ABOUT THIS TASK: Your answer should be only the lines below from the one with "Definition core_keyed : Prop" to the one with "(** A store", repeated exactly, ends included.

── INPUT RECORDS ──

(** ** The option mirror *)

Definition setConfig (key : string) (v : QVariant) (c : Configuration)
    : Configuration :=
  let c := if contains key asmOptions then with_s (setValue key v) c else c in
  with_core (core_setConfig key v) c.

Definition getConfigVar (key : string) (c : Configuration) : QVariant :=
  match asmOptions !! key with
  | Some d =>
      match QVariant_type d with
      | TBool => QVBool (core_getConfigb key (core c))
      | TInt => QVInt (core_getConfigi key (core c))
      | _ => QVString (core_getConfig key (core c))
      end
  | None => QVInvalid
  end.

(** The two loops over [asmOptions]; [order] is the sequence in which the
    iterator visits the entries. *)
Definition resetToDefaultAsmOptions (order : list (string * QVariant))
    (c : Configuration) : Configuration :=
  foldl (fun c it => setConfig (fst it) (snd it) c) c order.

Definition applySavedAsmOptions (order : list (string * QVariant))
    (c : Configuration) : Configuration :=
  foldl (fun c it =>
           with_core (core_setConfig (fst it) (value (fst it) (snd it) (s c))) c)
        c order.

Definition loadInitial (fuel : nat) (order : list (string * QVariant))
    (c : Configuration) : option Configuration :=
  c ← setInterfaceTheme fuel (getInterfaceTheme c) c;
  c ← setColorTheme fuel (getColorTheme c) c;
  Some (applySavedAsmOptions order c).

Definition resetAll (fuel : nat) (order : list (string * QVariant))
    (c : Configuration) : option Configuration :=
  let c := with_core (core_cmd "e-") c in
  let c := with_core core_setSettings c in
  (* Delete the file so no extra configuration is in it. *)
  let c := with_s (fun _ => ∅) c in
  c ← loadInitial fuel order c;
  Some (emit fontsUpdated c).

(** ** First execution *)

Definition isFirstExecution (c : Configuration) : bool * Configuration :=
  if contains "firstExecution" (s c) then (false, c)
  else (true, with_s (setValue "firstExecution" (QVBool false)) c).

(** The results of [n] calls of [isFirstExecution] in a row, first call
    first, with the state they leave. *)
Fixpoint isFirstExecution_calls (n : nat) (c : Configuration)
    : list bool * Configuration :=
  match n with
  | O => ([], c)
  | S n =>
      let '(b, c) := isFirstExecution c in
      let '(bs, c) := isFirstExecution_calls n c in
      (b :: bs, c)
  end.
End Facade.

(** ** A reference environment

    A plain instance of the three interfaces, used to run the functions on
    concrete inputs: the engine is a key-value namespace with the log of the
    commands it received and a table of colour themes (name, whether it is a
    custom theme, its colours); no style sheet resource is installed. *)

Record RefEngine := mkRefEngine {
  ref_config : gmap string QVariant;
  ref_commands : list string;
  ref_themes : list (string * (bool * list (string * QJsonValue)))
}.

Fixpoint ref_theme_in (name : string)
    (themes : list (string * (bool * list (string * QJsonValue))))
    : option (bool * list (string * QJsonValue)) :=
  match themes with
  | [] => None
  | (n, entry) :: rest =>
      if String.eqb n name then Some entry else ref_theme_in name rest
  end.

Definition ref_theme (name : string) (e : RefEngine) :=
  ref_theme_in name (ref_themes e).

Definition refCore : CutterCore RefEngine := {|
  core_cmd cmd e :=
    mkRefEngine (ref_config e) (ref_commands e ++ [cmd]) (ref_themes e);
  core_setSettings e := e;
  core_setConfig key v e :=
    mkRefEngine (<[key := v]> (ref_config e)) (ref_commands e) (ref_themes e);
  core_getConfigb key e :=
    match ref_config e !! key with Some (QVBool b) => b | _ => false end;
  core_getConfigi key e :=
    match ref_config e !! key with Some (QVInt i) => i | _ => 0 end;
  core_getConfig key e :=
    match ref_config e !! key with Some (QVString str) => str | _ => "" end;
  themeWorker_getTheme name e :=
    match ref_theme name e with Some entry => snd entry | None => [] end;
  themeWorker_isCustomTheme name e :=
    match ref_theme name e with Some entry => fst entry | None => false end
|}.

Definition refQt : QtLib := {|
  QString_toInt _ := 0;
  QString_number _ := "";
  QColor_name _ := "";
  QColor_fromName _ := QColor_invalid;
  resource _ := None;
  Q_OS_MACX := false
|}.

Definition refH : ConfigurationH := {| defaultColorTheme := "default" |}.

Definition ref_palette : QPalette :=
  mkQPalette (QColor_rgb 239 239 239) (QColor_rgb 0 0 0).

(** A freshly started process over an empty durable store. *)
Definition ref_fresh (e : RefEngine) : @Configuration RefEngine :=
  mkConfiguration ∅ ref_palette e ref_palette "" [] [] [].

(** ** Vocabulary of the statements *)

Section Vocabulary.
Context {E : Type} `{CutterCore E} `{QtLib} `{ConfigurationH}.

(** A statement that leaves the engine, the signals and the native palette
    alone and writes the durable store under colors.* keys only. *)
Definition frames (f : @Configuration E -> @Configuration E) : Prop :=
  forall c,
    core (f c) = core c /\
    emitted (f c) = emitted c /\
    nativePalette (f c) = nativePalette c /\
    forall key, (forall n, key <> "colors." +:+ n) -> s (f c) !! key = s c !! key.

(** The sum-of-channels test of [windowColorIsDark] on a palette. *)
Definition window_sum_dark (p : QPalette) : bool :=
  red (Window p) + green (Window p) + blue (Window p) <? 382.

(** The index [setInterfaceTheme] persists for a requested one. *)
Definition clamped (theme : Z) : Z :=
  if (theme >=? 3) || (theme <? 0) then 0 else theme.

(** What [loadNativeTheme] amounts to when the stored index is the Native
    one: the base load puts the native palette in place, and the colour
    table follows the window colour of that palette. *)
Definition loadNativeTheme_resolved (c : @Configuration E) : @Configuration E :=
  let c1 := loadBaseThemeNative c in
  if window_sum_dark (nativePalette c) then loadNativeTheme_dark c1
  else loadNativeTheme_light c1.

(** The loader [setInterfaceTheme] dispatches to for a clamped index. *)
Definition loader_of (theme : Z) : @Configuration E -> @Configuration E :=
  match theme with
  | 1 => loadDarkTheme
  | 2 => loadLightTheme
  | _ => loadNativeTheme_resolved
  end.

(** Whether an interface theme supports an appearance. *)
Definition supports (appearance : Z) (t : CutterInterfaceTheme) : bool :=
  negb (Z.land (flag t) appearance =? 0).

Definition only_light (t : CutterInterfaceTheme) : bool :=
  supports LightFlag t && negb (supports DarkFlag t).

Definition only_dark (t : CutterInterfaceTheme) : bool :=
  supports DarkFlag t && negb (supports LightFlag t).

(** The engine hands back, through the reader of the value's type, what
    [setConfig] stored under a key. *)
Definition core_reads_back (key : string) (v : QVariant) (e : E) : Prop :=
  match v with
  | QVBool b => core_getConfigb key (core_setConfig key v e) = b
  | QVInt i => core_getConfigi key (core_setConfig key v e) = i
  | QVString str => core_getConfig key (core_setConfig key v e) = str
  | _ => True
  end.

(** The engine treats the catalogue keys as independent cells: writing a
    key twice with one value is writing it once, and writes to two
    different keys can be swapped. *)
Definition core_keyed : Prop :=
  (forall key v (e : E), is_Some (asmOptions !! key) ->
     core_setConfig key v (core_setConfig key v e) = core_setConfig key v e) /\
  (forall k1 v1 k2 v2 (e : E),
     is_Some (asmOptions !! k1) -> is_Some (asmOptions !! k2) -> k1 <> k2 ->
     core_setConfig k1 v1 (core_setConfig k2 v2 e)
     = core_setConfig k2 v2 (core_setConfig k1 v1 e)).

(** The engine writes of one pass of [applySavedAsmOptions] over [st]. *)
Definition saved_writes (st : gmap string QVariant)
    (order : list (string * QVariant)) (e : E) : E :=
  foldl (fun e it => core_setConfig (fst it) (value (fst it) (snd it) st) e) e order.

(** The engine writes of [resetToDefaultAsmOptions]. *)
Definition default_writes (order : list (string * QVariant)) (e : E) : E :=
  foldl (fun e it => core_setConfig (fst it) (snd it) e) e order.
End Vocabulary.

(** ** Concrete states *)

Section ReferenceStates.
#[local] Existing Instances refCore refQt refH.

(** An engine that knows one custom theme, which gives the seek marker and
    the empty area of the navigation bar colours of its own. *)
Definition ref_engine : RefEngine :=
  mkRefEngine ∅ []
    [ ("MyCustom",
        (true,
         [ ("gui.navbar.empty", JArray [JInt 9; JInt 8; JInt 7; JInt 255]);
           ("gui.navbar.seek", JArray [JInt 1; JInt 2; JInt 3; JInt 255]) ])) ].

(** The Dark interface theme in force over a store that has nothing else. *)
Definition ref_dark : @Configuration RefEngine :=
  default (ref_fresh ref_engine)
    (setInterfaceTheme 1 1 (ref_fresh ref_engine)).

(** A store where Dark was last used with the theme solarized while the
    current colour theme is default. *)
Definition ref_last_used : @Configuration RefEngine :=
  mkConfiguration
    {[ "lastThemeOf.Dark" := QVString "solarized"; "theme" := QVString "default" ]}
    ref_palette ref_engine ref_palette "" [] [] [].

(** An engine that knows a standard theme, which reports a colour of its own
    for the empty area of the navigation bar, and a custom theme with a
    component that does not fit an [int] and one that is no colour
    channel. *)
Definition ref_engine_themes : RefEngine :=
  mkRefEngine ∅ []
    [ ("ayu",
        (false,
         [ ("gui.navbar.empty", JArray [JInt 9; JInt 8; JInt 7; JInt 255]) ]));
      ("Wide",
        (true,
         [ ("gui.main", JArray [JInt 4294967296; JInt 1; JInt 2; JInt 255]);
           ("gui.navbar.seek", JArray [JInt 300; JInt 0; JInt 0; JInt 255]) ])) ].

(** The Dark interface theme in force over that engine. *)
Definition ref_dark_themes : @Configuration RefEngine :=
  default (ref_fresh ref_engine_themes)
    (setInterfaceTheme 1 1 (ref_fresh ref_engine_themes)).
End ReferenceStates.

(** ** Preferences and typed option reads *)

(** What the preference accessors take from Qt besides [QtLib]: lower-casing
    behind [QVariant::toBool], and the two [QDir] functions. *)
Class QtPaths := {
  QString_toLower : string -> string;
  QDir_toNativeSeparators : string -> string;
  QDir_homePath : string
}.

Section Preferences.
Context {E : Type} `{CutterCore E} `{QtLib} `{QtPaths}.

(** [QVariant::toBool]: a string is false when, lower-cased, it is empty,
    "0" or "false". *)
Definition QVariant_toBool (v : QVariant) : bool :=
  match v with
  | QVBool b => b
  | QVInt i => negb (i =? 0)
  | QVString str =>
      let str := QString_toLower str in
      negb (String.eqb str "" || String.eqb str "0" || String.eqb str "false")
  | _ => false
  end.

Definition getConfigBool (key : string) (c : @Configuration E) : bool :=
  QVariant_toBool (getConfigVar key c).

Definition getConfigInt (key : string) (c : @Configuration E) : Z :=
  QVariant_toInt (getConfigVar key c).

Definition getConfigString (key : string) (c : @Configuration E) : string :=
  QVariant_toString (getConfigVar key c).

Definition setDirProjects (dir : string) (c : @Configuration E) : @Configuration E :=
  with_s (setValue "dir.projects" (QVString (QDir_toNativeSeparators dir))) c.

Definition getDirProjects (c : @Configuration E) : string * @Configuration E :=
  let projectsDir := QVariant_toString (value "dir.projects" QVInvalid (s c)) in
  if String.eqb projectsDir "" then
    let projectsDir := core_getConfig "dir.projects" (core c) in
    let c := setDirProjects projectsDir c in
    (QDir_toNativeSeparators projectsDir, c)
  else
    (QDir_toNativeSeparators projectsDir, c).

Definition getRecentFolder (c : @Configuration E) : string :=
  let recentFolder :=
    QVariant_toString (value "dir.recentFolder" (QVString QDir_homePath) (s c)) in
  QDir_toNativeSeparators recentFolder.

Definition setRecentFolder (dir : string) (c : @Configuration E) : @Configuration E :=
  with_s (setValue "dir.recentFolder" (QVString (QDir_toNativeSeparators dir))) c.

───

RESULT OF THE TASK:
Definition core_keyed : Prop :=
  (forall key v (e : E), is_Some (asmOptions !! key) ->
     core_setConfig key v (core_setConfig key v e) = core_setConfig key v e) /\
  (forall k1 v1 k2 v2 (e : E),
     is_Some (asmOptions !! k1) -> is_Some (asmOptions !! k2) -> k1 <> k2 ->
     core_setConfig k1 v1 (core_setConfig k2 v2 e)
     = core_setConfig k2 v2 (core_setConfig k1 v1 e)).

(** The engine writes of one pass of [applySavedAsmOptions] over [st]. *)
Definition saved_writes (st : gmap string QVariant)
    (order : list (string * QVariant)) (e : E) : E :=
  foldl (fun e it => core_setConfig (fst it) (value (fst it) (snd it) st) e) e order.

(** The engine writes of [resetToDefaultAsmOptions]. *)
Definition default_writes (order : list (string * QVariant)) (e : E) : E :=
  foldl (fun e it => core_setConfig (fst it) (snd it) e) e order.
End Vocabulary.

(** ** Concrete states *)

Section ReferenceStates.
#[local] Existing Instances refCore refQt refH.

(** An engine that knows one custom theme, which gives the seek marker and
    the empty area of the navigation bar colours of its own. *)
Definition ref_engine : RefEngine :=
  mkRefEngine ∅ []
    [ ("MyCustom",
        (true,
         [ ("gui.navbar.empty", JArray [JInt 9; JInt 8; JInt 7; JInt 255]);
           ("gui.navbar.seek", JArray [JInt 1; JInt 2; JInt 3; JInt 255]) ])) ].

(** The Dark interface theme in force over a store that has nothing else. *)
Definition ref_dark : @Configuration RefEngine :=
  default (ref_fresh ref_engine)
    (setInterfaceTheme 1 1 (ref_fresh ref_engine)).

(** A store where Dark was last used with the theme solarized while the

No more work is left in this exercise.